--- Provided data ---

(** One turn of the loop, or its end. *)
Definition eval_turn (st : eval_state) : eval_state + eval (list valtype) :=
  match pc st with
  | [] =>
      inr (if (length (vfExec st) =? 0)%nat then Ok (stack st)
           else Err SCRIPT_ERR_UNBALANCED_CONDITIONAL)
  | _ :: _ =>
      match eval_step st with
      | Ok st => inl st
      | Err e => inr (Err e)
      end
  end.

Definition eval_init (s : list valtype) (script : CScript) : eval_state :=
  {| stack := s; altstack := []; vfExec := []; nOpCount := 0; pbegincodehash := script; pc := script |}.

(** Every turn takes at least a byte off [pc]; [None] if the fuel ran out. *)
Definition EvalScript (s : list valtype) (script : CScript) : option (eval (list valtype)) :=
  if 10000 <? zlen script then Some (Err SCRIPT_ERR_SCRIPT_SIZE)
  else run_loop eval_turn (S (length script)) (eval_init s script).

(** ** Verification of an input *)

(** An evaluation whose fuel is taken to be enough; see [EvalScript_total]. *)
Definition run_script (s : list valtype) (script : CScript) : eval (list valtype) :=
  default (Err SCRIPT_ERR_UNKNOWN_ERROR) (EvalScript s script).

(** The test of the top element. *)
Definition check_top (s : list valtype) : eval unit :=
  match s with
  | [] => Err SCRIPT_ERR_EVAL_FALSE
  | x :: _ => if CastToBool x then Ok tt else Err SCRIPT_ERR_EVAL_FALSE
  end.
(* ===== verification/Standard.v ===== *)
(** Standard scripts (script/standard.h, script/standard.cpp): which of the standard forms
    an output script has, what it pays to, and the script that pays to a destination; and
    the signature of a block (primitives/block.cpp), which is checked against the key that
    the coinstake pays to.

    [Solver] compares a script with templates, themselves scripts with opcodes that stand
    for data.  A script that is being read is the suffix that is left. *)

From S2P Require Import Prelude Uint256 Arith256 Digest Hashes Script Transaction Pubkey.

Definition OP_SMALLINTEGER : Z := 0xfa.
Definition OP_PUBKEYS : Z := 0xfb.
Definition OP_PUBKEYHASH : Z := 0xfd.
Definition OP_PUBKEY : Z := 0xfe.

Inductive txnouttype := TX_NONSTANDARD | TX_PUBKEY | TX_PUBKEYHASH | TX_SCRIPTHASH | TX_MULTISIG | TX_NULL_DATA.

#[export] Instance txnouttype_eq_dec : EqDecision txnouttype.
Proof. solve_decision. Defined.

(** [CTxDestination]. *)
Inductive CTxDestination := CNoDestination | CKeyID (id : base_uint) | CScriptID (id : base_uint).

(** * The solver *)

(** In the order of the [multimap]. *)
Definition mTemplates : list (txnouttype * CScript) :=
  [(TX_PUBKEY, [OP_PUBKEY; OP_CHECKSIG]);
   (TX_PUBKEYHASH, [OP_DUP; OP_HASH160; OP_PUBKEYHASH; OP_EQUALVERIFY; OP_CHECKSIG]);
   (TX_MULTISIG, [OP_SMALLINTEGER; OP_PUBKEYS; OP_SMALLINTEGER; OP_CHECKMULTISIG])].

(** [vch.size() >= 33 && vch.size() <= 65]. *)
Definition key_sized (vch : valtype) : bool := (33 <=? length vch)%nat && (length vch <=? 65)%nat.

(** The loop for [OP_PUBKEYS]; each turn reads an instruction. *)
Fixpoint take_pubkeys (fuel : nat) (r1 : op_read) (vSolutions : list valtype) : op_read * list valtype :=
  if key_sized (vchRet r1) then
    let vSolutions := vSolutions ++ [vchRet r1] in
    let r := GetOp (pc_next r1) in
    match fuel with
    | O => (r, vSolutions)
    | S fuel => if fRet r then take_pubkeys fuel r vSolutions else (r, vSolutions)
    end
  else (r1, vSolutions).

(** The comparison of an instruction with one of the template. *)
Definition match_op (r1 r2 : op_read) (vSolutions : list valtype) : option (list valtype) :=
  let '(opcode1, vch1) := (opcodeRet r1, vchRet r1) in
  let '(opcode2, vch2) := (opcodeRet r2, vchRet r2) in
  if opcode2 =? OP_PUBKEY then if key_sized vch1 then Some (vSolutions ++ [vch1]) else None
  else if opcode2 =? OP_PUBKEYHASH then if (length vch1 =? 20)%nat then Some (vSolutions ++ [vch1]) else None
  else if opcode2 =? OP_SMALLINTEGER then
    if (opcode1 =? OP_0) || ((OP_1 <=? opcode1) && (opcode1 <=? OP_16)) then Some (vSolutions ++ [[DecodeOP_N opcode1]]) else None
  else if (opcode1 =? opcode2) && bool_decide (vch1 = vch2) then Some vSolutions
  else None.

---

Only the lines above starting at the one containing "let r := GetOp (pc_next r1) in" and ending at the one containing "else if opcode2 =? OP_PUBKEYHASH", both included, are to be returned, exactly as they read.

    let r := GetOp (pc_next r1) in
    match fuel with
    | O => (r, vSolutions)
    | S fuel => if fRet r then take_pubkeys fuel r vSolutions else (r, vSolutions)
    end
  else (r1, vSolutions).

(** The comparison of an instruction with one of the template. *)
Definition match_op (r1 r2 : op_read) (vSolutions : list valtype) : option (list valtype) :=
  let '(opcode1, vch1) := (opcodeRet r1, vchRet r1) in
  let '(opcode2, vch2) := (opcodeRet r2, vchRet r2) in
  if opcode2 =? OP_PUBKEY then if key_sized vch1 then Some (vSolutions ++ [vch1]) else None
  else if opcode2 =? OP_PUBKEYHASH then if (length vch1 =? 20)%nat then Some (vSolutions ++ [vch1]) else None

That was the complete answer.